Fig 7. ravS^R656A suppresses a phenotypic deficiency caused by ravR^ΔEAL in a RavS His⁵⁰⁰-dependent manner.

(a, b) Bacterial virulence. Bacterial strains were inoculated onto plant leaves of Brassica oleracea cv. Zhonggan 11. The lesion length was recorded 10 d after inoculation (n = 30). (c) Production of extracellular polysaccharides (EPS). EPS quantification was calculated as the dry weight of EPS vs. the dry weight of bacterial cells (n = 3). (d, e) Bacterial swimming motility. (d) Bacterial strains were inoculated in NYG plates containing 0.15% agar and grown at 28°C for 28 h. (e) Average diameters of the migration zones were measured (n = 10). (f) Morphology of bacterial flagella. Bacterial flagella were observed by TEM after negative staining. A representative image of each strain is shown. Upper panel: bacterial population profile; lower panel: single bacterium. (g) Ratio of bacterial cells with flagella.

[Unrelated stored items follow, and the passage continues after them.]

(** * Upstream monitoring dashboard: a shallow embedding

    The script [.github/scripts/monitoring-dashboard.py] polls two
    repositories through the hosting API, buckets their activity by
    calendar day, derives a few trend figures and writes a report.

    This development embeds the computational part of the script
    (the daily aggregator, the trend analyzer, the dashboard assembly,
    the last-sync lookup and the entry point) and proves the properties
    its specification lists.

    Conventions of the embedding:
    - a Python [str] is a [string]; [str.lower] is modelled on the ASCII
      range (bytes outside [A-Z] are left as they are);
    - a [datetime] is a number of seconds since the Unix epoch, a [date]
      ([caldate]) a number of days since the epoch, a [timedelta] a
      number of seconds;
    - a Python [float] is a binary64 number, held as the rational it
      denotes; every float operation is the exact operation followed by
      rounding to the nearest binary64 number, ties to even (overflow to
      infinity is left out: the numbers of the script are list lengths
      and day counts);
    - a Python [dict] is an association list in insertion order;
    - a call that may raise returns a [result]; the errors are the
      instances of Python's [Exception] class, which is what the script's
      [except Exception] clauses catch (an interrupt delivered from
      outside the program is not an input of the model);
    - the entry point is a function from the environment of the run to a
      trace of events and an exit status; the trace records the lines
      [main] prints, the places where the API is used and the files
      written. *)

From Stdlib Require Import ZArith QArith Qround Qminmax Qabs Qpower Lqa.
From Stdlib Require Qcanon.
From Stdlib Require Import List String Ascii Bool Arith Lia.
From Stdlib Require Import Sorted Permutation.
Import ListNotations.

Local Close Scope Q_scope.
Local Open Scope string_scope.

(* ------------------------------------------------------------------ *)
(** ** Python strings *)

Module PyStr.

(** [c.lower()] for one byte. *)
Definition lower_ascii (c : ascii) : ascii :=
  let n := nat_of_ascii c in
  if ((65 <=? n) && (n <=? 90))%nat then ascii_of_nat (n + 32) else c.

(** [s.lower()]. *)
Fixpoint lower (s : string) : string :=
  match s with
  | EmptyString => EmptyString
  | String c s' => String (lower_ascii c) (lower s')
  end.

(** [text.startswith(kw)]. *)
Fixpoint startswith (kw text : string) : bool :=
  match kw, text with
  | EmptyString, _ => true
  | String _ _, EmptyString => false
  | String a kw', String b text' => Ascii.eqb a b && startswith kw' text'
  end.

(** [kw in text]: [kw] occurs as a contiguous substring of [text]. *)
Fixpoint contains (kw text : string) : bool :=
  startswith kw text ||
  match text with
  | EmptyString => false
  | String _ text' => contains kw text'
  end.

(** [any(keyword in text for keyword in kws)]. *)
Definition any_in (kws : list string) (text : string) : bool :=
  existsb (fun keyword => contains keyword text) kws.

(** The relational reading of [kw in text]. *)
Definition Substring (kw text : string) : Prop :=
  exists pre post, text = pre ++ kw ++ post.

End PyStr.

(* ------------------------------------------------------------------ *)
(** ** Errors *)

(** Instances of Python's [Exception] that the modelled code can meet. *)
Inductive exn : Type :=
| GithubException (msg : string)   (* a failed API request *)
| AttributeError (msg : string)    (* attribute access on [None] *)
| TypeError (msg : string)         (* e.g. [None - datetime] *)
| ZeroDivisionError (msg : string)
| OSError (msg : string).

Inductive result (A : Type) : Type :=
| Ok (a : A)
| Raise (e : exn).
Arguments Ok {A} a.
Arguments Raise {A} e.

Definition bind {A B : Type} (m : result A) (k : A -> result B) : result B :=
  match m with
  | Ok a => k a
  | Raise e => Raise e
  end.

Declare Scope py_scope.
Delimit Scope py_scope with py.
Notation "x <- m ;; k" := (bind m (fun x => k))
  (at level 61, m at next level, right associativity) : py_scope.

(** A list comprehension [[x for x in l if cond(x)]] whose condition may
    raise: the first raising element aborts the comprehension. *)
Fixpoint filterM {A : Type} (cond : A -> result bool) (l : list A)
  : result (list A) :=
  match l with
  | [] => Ok []
  | x :: l' =>
      match cond x with
      | Raise e => Raise e
      | Ok b =>
          match filterM cond l' with
          | Raise e => Raise e
          | Ok r => Ok (if b then x :: r else r)
          end
      end
  end.

(* ------------------------------------------------------------------ *)
(** ** Binary64 arithmetic *)

(** The nearest integer, ties to even. *)
Definition round_half_even (x : Q) : Z :=
  let f := Qfloor x in
  let r := (x - inject_Z f)%Q in
  match (r ?= 1 # 2)%Q with
  | Lt => f
  | Gt => (f + 1)%Z
  | Eq => if Z.even f then f else (f + 1)%Z
  end.

Module Binary64.

(** [2 ** z] *)
Definition pow2 (z : Z) : Q := (2 ^ z)%Q.

(** The integer part of the base-2 logarithm of a positive rational: the
    logarithms of numerator and denominator give it within one. *)
Definition floor_log2 (q : Q) : Z :=
  let e0 := (Z.log2 (Qnum q) - Z.log2 (Zpos (Qden q)))%Z in
  if Qle_bool (pow2 e0) q then e0 else (e0 - 1)%Z.

(** The exponent of the unit in the last place of the binary64 numbers
    around [q]: 53 significant bits, and [2 ** -1074] for the subnormal
    numbers. *)
Definition ulp_exp (q : Q) : Z :=
  Z.max (floor_log2 (Qabs q) - 52) (-1074).

(** The binary64 number nearest to [q], ties to even. *)
Definition round64 (q : Q) : Q :=
  let q := Qred q in
  if Qeq_bool q 0 then 0%Q
  else let u := pow2 (ulp_exp q) in
       Qred (inject_Z (round_half_even (q / u)) * u).

End Binary64.
Import Binary64.

(** [float(n)] *)
Definition float_of_int (n : Z) : Q := round64 (inject_Z n).

(** [a / b] on two integers: the quotient, correctly rounded; raises on a
    zero divisor. *)
Definition int_truediv (a b : Z) : result Q :=
  if (b =? 0)%Z then Raise (ZeroDivisionError "division by zero")
  else Ok (round64 (inject_Z a / inject_Z b)).

(** [x / y] on two floats; raises on a zero divisor. *)
Definition float_truediv (x y : Q) : result Q :=
  if Qeq_bool y 0 then Raise (ZeroDivisionError "float division by zero")
  else Ok (round64 (x / y)).

(** [x * y] on two floats. *)
Definition float_mul (x y : Q) : Q := round64 (x * y).

(* ------------------------------------------------------------------ *)
(** ** Dates and times *)

Module PyTime.

(** [datetime]: seconds since 1970-01-01T00:00:00 UTC (the client
    library hands out datetimes aware of their zone, UTC); [caldate], a
    Python [date]: days since 1970-01-01. *)
Definition datetime := Z.
Definition caldate := Z.

(** [t.date()]. *)
Definition date_of (t : datetime) : caldate := (t / 86400)%Z.

(** [(a - b).days]: a [timedelta] is normalised with
    [0 <= seconds < 86400], so [days] is the floor. *)
Definition timedelta_days (a b : datetime) : Z := ((a - b) / 86400)%Z.

(** [d - datetime.timedelta(days=i)]. *)
Definition minus_days (d : caldate) (i : nat) : caldate := (d - Z.of_nat i)%Z.

(** Proleptic Gregorian (year, month, day) of a day number. *)
Definition civil (d : caldate) : Z * Z * Z :=
  let z := (d + 719468)%Z in
  let era := (z / 146097)%Z in
  let doe := (z - era * 146097)%Z in
  let yoe := ((doe - doe / 1460 + doe / 36524 - doe / 146096) / 365)%Z in
  let doy := (doe - (365 * yoe + yoe / 4 - yoe / 100))%Z in
  let mp := ((5 * doy + 2) / 153)%Z in
  let day := (doy - (153 * mp + 2) / 5 + 1)%Z in
  let m := (if mp <? 10 then mp + 3 else mp - 9)%Z in
  let y := (yoe + era * 400 + (if m <=? 2 then 1 else 0))%Z in
  (y, m, day).

Definition digit (n : Z) : ascii :=
  ascii_of_nat (48 + Z.to_nat (n mod 10)).

(** [n] written with [width] digits, zero padded. *)
Fixpoint zfill (width : nat) (n : Z) : string :=
  match width with
  | O => EmptyString
  | S w => zfill w (n / 10) ++ String (digit n) EmptyString
  end.

(** [d.isoformat()]: [YYYY-MM-DD]. *)
Definition date_isoformat (d : caldate) : string :=
  let '(y, m, day) := civil d in
  zfill 4 y ++ "-" ++ zfill 2 m ++ "-" ++ zfill 2 day.

(** [t.isoformat()] of a datetime in UTC: [YYYY-MM-DDTHH:MM:SS+00:00]. *)
Definition isoformat (t : datetime) : string :=
  let s := (t mod 86400)%Z in
  date_isoformat (date_of t) ++ "T" ++ zfill 2 (s / 3600) ++ ":"
    ++ zfill 2 ((s / 60) mod 60) ++ ":" ++ zfill 2 (s mod 60) ++ "+00:00".

End PyTime.
Import PyTime.

(* ------------------------------------------------------------------ *)
(** ** A stable descending sort

    [sorted(l, key=key, reverse=True)]: Python's sort is stable, and with
    [reverse=True] elements with equal keys still keep their original
    order.  The result of a stable sort is determined by its input (see
    [sorted_desc_is_the_stable_sort] below), so the insertion sort here
    computes what Python's sort computes. *)

Section StableSort.
Context {A : Type} (key : A -> Z).

Fixpoint insert_desc (x : A) (l : list A) : list A :=
  match l with
  | [] => [x]
  | y :: l' =>
      if (key y <=? key x)%Z then x :: y :: l' else y :: insert_desc x l'
  end.

Fixpoint sorted_desc (l : list A) : list A :=
  match l with
  | [] => []
  | x :: l' => insert_desc x (sorted_desc l')
  end.

(** What [sorted(..., reverse=True)] promises. *)
Definition Descending (l : list A) : Prop :=
  StronglySorted (fun a b => (key b <= key a)%Z) l.

(** Stability: elements with one key appear in the order of [l0]. *)
Definition StableWrt (l0 l : list A) : Prop :=
  forall k, filter (fun a => (key a =? k)%Z) l
            = filter (fun a => (key a =? k)%Z) l0.

End StableSort.

(* ------------------------------------------------------------------ *)
(** ** What the API returns *)

Record Issue : Type := {
  issue_title : string;
  issue_body : option string;
  issue_user_login : string;
  issue_created_at : datetime;
  issue_closed_at : option datetime;
  issue_updated_at : datetime;
  issue_labels : list string
}.

Record PullRequest : Type := {
  pr_title : string;
  pr_body : option string;
  pr_user_login : string;
  pr_created_at : datetime;
  pr_merged : bool;
  pr_merged_at : option datetime
}.

Record Release : Type := {
  rel_published_at : option datetime
}.

Inductive SortKey : Type := Created | Updated.

(** The answers of the API to the calls the script makes.  Each call may
    fail with an exception instead of returning its list. *)
Record Remote : Type := {
  (** [upstream_repo.get_issues(state="all", sort=..., direction="desc")] *)
  upstream_get_issues : SortKey -> result (list Issue);
  (** [upstream_repo.get_pulls(state="all", sort="created", direction="desc")] *)
  upstream_get_pulls : result (list PullRequest);
  (** [upstream_repo.get_releases()] *)
  upstream_get_releases : result (list Release);
  (** [downstream_repo.get_issues(state="all", labels=..., sort=..., direction="desc")] *)
  downstream_get_issues : list string -> SortKey -> result (list Issue)
}.

(** The content of a repository on the hosting service. *)
Record Repo : Type := {
  repo_issues : list Issue;
  repo_pulls : list PullRequest;
  repo_releases : list Release   (* newest first *)
}.

Definition has_label (label : string) (i : Issue) : bool :=
  existsb (String.eqb label) (issue_labels i).

Definition sort_key (s : SortKey) (i : Issue) : Z :=
  match s with
  | Created => issue_created_at i
  | Updated => issue_updated_at i
  end.

(** The API of a healthy service: an issue listing returns the issues that
    carry every requested label, most recent first by the sort key. *)
Definition list_issues (repo : Repo) (labels : list string) (s : SortKey)
  : list Issue :=
  sorted_desc (sort_key s)
    (filter (fun i => forallb (fun l => has_label l i) labels)
            (repo_issues repo)).

Definition serve (up down : Repo) : Remote := {|
  upstream_get_issues := fun s => Ok (list_issues up [] s);
  upstream_get_pulls := Ok (sorted_desc pr_created_at (repo_pulls up));
  upstream_get_releases := Ok (repo_releases up);
  downstream_get_issues := fun labels s => Ok (list_issues down labels s)
|}.

(* ------------------------------------------------------------------ *)
(** ** The daily aggregator *)

Record ActivityMetrics : Type := {
  date : string;
  upstream_issues_opened : nat;
  upstream_issues_closed : nat;
  upstream_prs_opened : nat;
  upstream_prs_merged : nat;
  upstream_releases : nat;
  downstream_tasks_created : nat;
  downstream_tasks_completed : nat;
  sync_activities : nat
}.

(** Truth value of an optional timestamp: [None] is false, a [datetime]
    is always true. *)
Definition truthy {A : Type} (o : option A) : bool :=
  match o with Some _ => true | None => false end.

(** [o.date()] where [o] may be [None]. *)
Definition opt_date (o : option datetime) : result caldate :=
  match o with
  | Some t => Ok (date_of t)
  | None => Raise (AttributeError "'NoneType' object has no attribute 'date'")
  end.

For each strain, cells with flagella were counted (n = 100). (h) The average flagellar length of bacterial strains (n = 30). (i) fliC mRNA levels in bacterial strains. The amount of fliC mRNA was measured by qRT-PCR. Amplification of cDNA from tmRNA was used as an internal control. The experiment was repeated three times and the result of a representative is shown. In the figure, standard deviations are shown; asterisk: significant difference, as tested by Student’s t-test (P ≤ 0.05). Three biological replicates were performed.